Ohio’s top Republicans are focusing firmly on jobs and the economy and sprinting away from social issues such as abortion, gay marriage and family values that have gotten a lot of attention lately.
“It is all about the economy. The president’s policies have made things worse and we can do better,” said U.S. House Speaker John Boehner, R-West Chester Twp.. “Listen, this election is a referendum on the president’s economic policy.”
U.S. Sen. Rob Portman, R-Ohio, chimed in: “We have a better way. The president promised to fix the economy. He didn’t. We will.”

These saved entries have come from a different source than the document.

(** *** Set-ups *)

Definition emitInterpolationSetupChanged now : Sim D unit := sim_singleShot (now + 5) EmitSetupChanged.
(** An operation of the provider of set-ups, with the signal it asks for. *)
Definition onSetups {A} now (f : SetupProvider -> A * SetupProvider * bool) : Sim D A :=
  s ← sim_get;
  let '(a, p, emitted) := f (setups s) in
  sim_set (fun s => s <| setups := p |>);; sim_when emitted (emitInterpolationSetupChanged now);; mret a.
Definition sim_setInterpolationSetupGlobal now (setup : CInterpolationAndRenderingSetupGlobal) : Sim D bool :=
  changed ← onSetups now (setInterpolationSetupGlobal setup);
  if negb changed then mret false
  else sim_emit (renderRestrictionsChanged (isRenderingRestricted setup) (isRenderingEnabled setup)
                   (getMaxRenderedAircraft setup) (m_maxRenderedDistance setup));; mret true.

(** *** What was sent last *)

Definition resetLastSentValues : Sim D unit :=
  sim_set (fun s => s <| m_lastSentParts := ∅ |> <| m_lastSentSituations := ∅ |>).
Definition resetLastSentValuesOf callsign : Sim D unit :=
  sim_set (fun s => s <| m_lastSentParts ::= delete (asString callsign) |>
                      <| m_lastSentSituations ::= delete (asString callsign) |>).
Definition isEqualLastSent (compare : RemoteSituation) (s : ISimulator D) : bool :=
  match m_lastSentSituations s !! asString (m_correspondingCallsign compare) with
  | None => false
  | Some sent => if situation_isNull compare then false else equalPbhVectorAltitudeElevation compare sent
  end.
Definition isEqualLastSentParts (compare : CAircraftParts) callsign (s : ISimulator D) : bool :=
  if isEmpty (asString callsign) then false
  else match m_lastSentParts s !! asString callsign with None => false | Some sent => parts_eqb sent compare end.
Definition rememberLastSent (sent : RemoteSituation) : Sim D unit :=
  if isEmpty (asString (m_correspondingCallsign sent)) then mret tt
  else sim_set (fun s => s <| m_lastSentSituations ::= insert (asString (m_correspondingCallsign sent)) sent |>).
Definition rememberLastSentParts (sent : CAircraftParts) callsign : Sim D unit :=
  if isEmpty (asString callsign) then mret tt
  else sim_set (fun s => s <| m_lastSentParts ::= insert (asString callsign) sent |>).
Definition addLoopbackSituation (situation : RemoteSituation) : Sim D bool :=
  s ← sim_get;
  let cs := m_correspondingCallsign situation in
  if negb (isLogCallsign cs (setups s)) then mret false
  else
    sim_set (fun s => s <| m_loopbackSituations ::= fun m =>
      <[asString cs := push_frontKeepLatestAdjustedFirst situation true 10
                         (default (ofSequence [])
                            (m !! asString cs))]> m |>);; mret true.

But social issues such as abortion, gay marriage and family values continue to attract attention. Media questions about U.S. Rep. Todd Akin’s comments on “legitimate rape” and pregnancy barely slowed when former GOP presidential contender Rick Santorum on Tuesday once again stressed the importance of family and marriage.
“The bottom line is that we have a cultural tsunami happening,” Santorum told the Ohio delegation after citing statistics on the decline of marriage in America. “We are fracturing at the very foundation.”
But Boehner quickly brushed aside the social issues. “That’s Rick Santorum, God bless him,” Boehner said. “…but this election is about the economy. We are not on that track (of social issues) and we’re not going to be on that track.”
But while Republicans try to focus on the economy, social issues are simmering in the background.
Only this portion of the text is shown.